Reversed-Phase UHPLC Enantiomeric Separation of Rasagiline Salts Using a Chiralpak(®) AGP Column

We report the first rapid ultra-high performance liquid chromatographic (UHPLC) enantiomeric reversed-phase separation of rasagiline mesylate and its tartrate salts using a Chiralpak(®) AGP column (50 mm × 2.1 mm, 5 μm) as a stationary phase. This method was developed as an alternative to the usage of previously reported normal-phase chiral LC columns for isomer separation. Our method is based on an isocratic approach using a mixture of ammonium acetate and isopropyl alcohol (90:10, v/v) as the mobile phase (0.6 mL/min flow rate). The detection limit (at a detection wavelength of 210 nm) and quantification limit for the rasagiline enantiomers were 0.06 and 0.2 μg/mL, respectively.
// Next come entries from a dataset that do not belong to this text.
Lemma scan_after_escape (v : N) (r2 : str) :
  Json.is_high v = false ->
  match r2 with
  | b :: u :: g1 :: g2 :: g3 :: g4 :: r3 =>
    match (if (b =? 92) && (u =? 117) then Json.hex4 g1 g2 g3 g4 else None) with
    | Some l =>
      if Json.is_high v && Json.is_low l
      then Json.push (65536 + (v - 55296) * 1024 + (l - 56320)) (Json.scan_string r3)
      else Json.push v (Json.scan_string r2)
    | None => Json.push v (Json.scan_string r2)
    end
  | _ => Json.push v (Json.scan_string r2)
  end = Json.push v (Json.scan_string r2).
Proof.
  intros H.
  destruct r2 as [|b [|u [|g1 [|g2 [|g3 [|g4 r3]]]]]]; try reflexivity.
  destruct (if (b =? 92) && (u =? 117) then Json.hex4 g1 g2 g3 g4 else None);
    [|reflexivity].
  rewrite H. reflexivity.
Qed.

Lemma scan_escaped_char (c : char) (r : str) :
  Json.scan_string (Json.escape_char c ++ r) = Json.push c (Json.scan_string r).
Proof.
  unfold Json.escape_char.
  destruct (c =? 34) eqn:E1; [apply N.eqb_eq in E1; subst; reflexivity|].
  destruct (c =? 92) eqn:E2; [apply N.eqb_eq in E2; subst; reflexivity|].
  destruct (c =? 10) eqn:E3; [apply N.eqb_eq in E3; subst; reflexivity|].
  destruct (c =? 13) eqn:E4; [apply N.eqb_eq in E4; subst; reflexivity|].
  destruct (c =? 9) eqn:E5; [apply N.eqb_eq in E5; subst; reflexivity|].
  destruct (c =? 8) eqn:E6; [apply N.eqb_eq in E6; subst; reflexivity|].
  destruct (c =? 12) eqn:E7; [apply N.eqb_eq in E7; subst; reflexivity|].
  destruct (c <? 32) eqn:E8.
  - destruct (hex_escape_read c E8) as [Hh Hs].
    cbn [app Json.scan_string]. 
    change (92 =? 34) with false. change (92 =? 92) with true.
    change (117 =? 117) with true. cbv iota. rewrite Hh.
    apply scan_after_escape. exact Hs.
  - cbn [app Json.scan_string]. rewrite E1, E2, E8. reflexivity.
Qed.

Lemma scan_escaped (s rest : str) :
  Json.scan_string (flat_map Json.escape_char s ++ dq :: rest) = Some (s, rest).
Proof.
  induction s as [|c s IH].
  - reflexivity.
  - cbn [flat_map]. rewrite <- app_assoc, scan_escaped_char, IH. reflexivity.
Qed.

Lemma read_dumped_str (s rest : str) :
  Json.read_string (Json.dumps_str s ++ rest) = Some (s, rest).
Proof.
  unfold Json.dumps_str, Json.read_string. cbn [app]. 
  change dq with 34 at 1. cbv iota. rewrite <- app_assoc. apply scan_escaped.
Qed.

Lemma skip_ws_spaces (k : nat) (s : str) :
  Json.skip_ws (repeat 32 k ++ s) = Json.skip_ws s.
Proof. induction k as [|k IH]; [reflexivity|exact IH]. Qed.

Lemma skip_ws_indent (level : nat) (s : str) :
  Json.skip_ws (Json.newline_indent level ++ s) = Json.skip_ws s.
Proof. unfold Json.newline_indent. cbn [app Json.skip_ws Json.is_ws N.eqb orb Pos.eqb].
  apply skip_ws_spaces. Qed.

Lemma skip_ws_str (s r : str) :
  Json.skip_ws (Json.dumps_str s ++ r) = Json.dumps_str s ++ r.
Proof. reflexivity. Qed.

Lemma join_cons2 (sep p q : str) (r : list str) :
  Json.join sep (p :: q :: r) = p ++ sep ++ Json.join sep (q :: r).
Proof. reflexivity. Qed.

Lemma read_members_dumped (n m : nat) (d : record) :
  d <> [] ->
  forall (fuel : nat) (acc : record) (rest : str),
    (length d <= fuel)%nat ->
    Json.read_members fuel acc
      (Json.join (py "," ++ Json.newline_indent n) (map Json.dumps_member d)
       ++ Json.newline_indent m ++ py "}" ++ rest)
    = Some (set_all acc d, rest).
Proof.
  induction d as [|[k v] d IH]; [congruence|]. intros _ fuel acc rest Hf.
  destruct fuel as [|fuel]; [simpl in Hf; lia|].
  assert (Hkv : forall tail,
    Json.read_members (S fuel) acc
      (Json.dumps_member (k, v) ++ tail)
    = match Json.skip_ws tail with
      | 44 :: s4 => Json.read_members fuel (Dict.set acc k v) (Json.skip_ws s4)
      | 125 :: s4 => Some (Dict.set acc k v, s4)
      | _ => None
      end).
  { intros tail. unfold Json.dumps_member. cbn [fst snd Json.read_members].
    rewrite <- !app_assoc. rewrite read_dumped_str.
    eval_py. cbn [app]. 
    change (Json.skip_ws (58 :: 32 :: Json.dumps_str v ++ tail))
      with (58 :: 32 :: Json.dumps_str v ++ tail).
    cbv iota.
    change (Json.skip_ws (32 :: Json.dumps_str v ++ tail))
      with (Json.dumps_str v ++ tail).
    rewrite read_dumped_str. reflexivity. }
  destruct d as [|kv2 d].
  - cbn [map Json.join]. rewrite Hkv. rewrite skip_ws_indent.
    eval_py. reflexivity.
  - cbn [map]. rewrite join_cons2. rewrite <- !app_assoc. rewrite Hkv.
    eval_py. cbn [app].
    change (Json.skip_ws (44 :: ?x)) with (44 :: x). cbv iota.
    rewrite skip_ws_indent.
    change (map Json.dumps_member (kv2 :: d)) with (map Json.dumps_member (kv2 :: d)).
    assert (Hs : forall tail,
      Json.skip_ws (Json.join (44 :: Json.newline_indent n)
                      (Json.dumps_member kv2 :: map Json.dumps_member d) ++ tail)
      = Json.join (44 :: Json.newline_indent n)
                      (Json.dumps_member kv2 :: map Json.dumps_member d) ++ tail).
    { intros tail. destruct d; reflexivity. }
    rewrite Hs.
    specialize (IH ltac:(discriminate) fuel (Dict.set acc k v) rest
                  ltac:(simpl in Hf |- *; lia)).
    revert IH. eval_py. cbn [app map]. intros IH. exact IH.
Qed.

Lemma set_fresh {V : Type} (acc : Dict.dict V) (k : str) (v : V) :
  ~ In k (Dict.keys acc) -> Dict.set acc k v = acc ++ [(k, v)].
Proof.
  induction acc as [|[k' v'] acc IH]; intros H; [reflexivity|].
  cbn [Dict.set app]. destruct (str_eqb k' k) eqn:E.
  - apply str_eqb_eq in E. exfalso. apply H. left. exact E.
  - rewrite IH; [reflexivity|]. intros Hin. apply H. right. exact Hin.
Qed.

Lemma set_all_wf (d acc : record) :
  NoDup (Dict.keys (acc ++ d)) -> set_all acc d = acc ++ d.
Proof.
  revert acc; induction d as [|[k v] d IH]; intros acc H.
  - rewrite app_nil_r. reflexivity.
  - unfold set_all. cbn [fold_left fst snd]. fold (set_all (Dict.set acc k v) d).
    assert (Hk : ~ In k (Dict.keys acc)).
    { unfold Dict.keys in *. rewrite map_app in H. cbn [map fst] in H.
      apply NoDup_remove_2 in H. intros Hin. apply H. apply in_or_app. left. exact Hin. }
    rewrite (set_fresh acc k v Hk). rewrite IH.
    + rewrite <- app_assoc. reflexivity.
    + rewrite <- app_assoc. exact H.
Qed.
This method is compatible with the UHPLC-MS technique. The successful separation of rasagiline and its enantiomer was confirmed by determining the corresponding specific optical rotation values. Our method will be applicable for detecting rasagiline enantiomers during the control of manufacturing processes, and for use in rapid analysis for quality control in pharmaceutical industry to obtain optically pure pharmaceutical substances. This method was validated in terms of its precision, limit of detection, limit of quantification, linearity, accuracy, robustness, ruggedness, specificity, forced degradation, and solution stability, according to International Council on Harmonization Validation Guidelines Q2 (R1).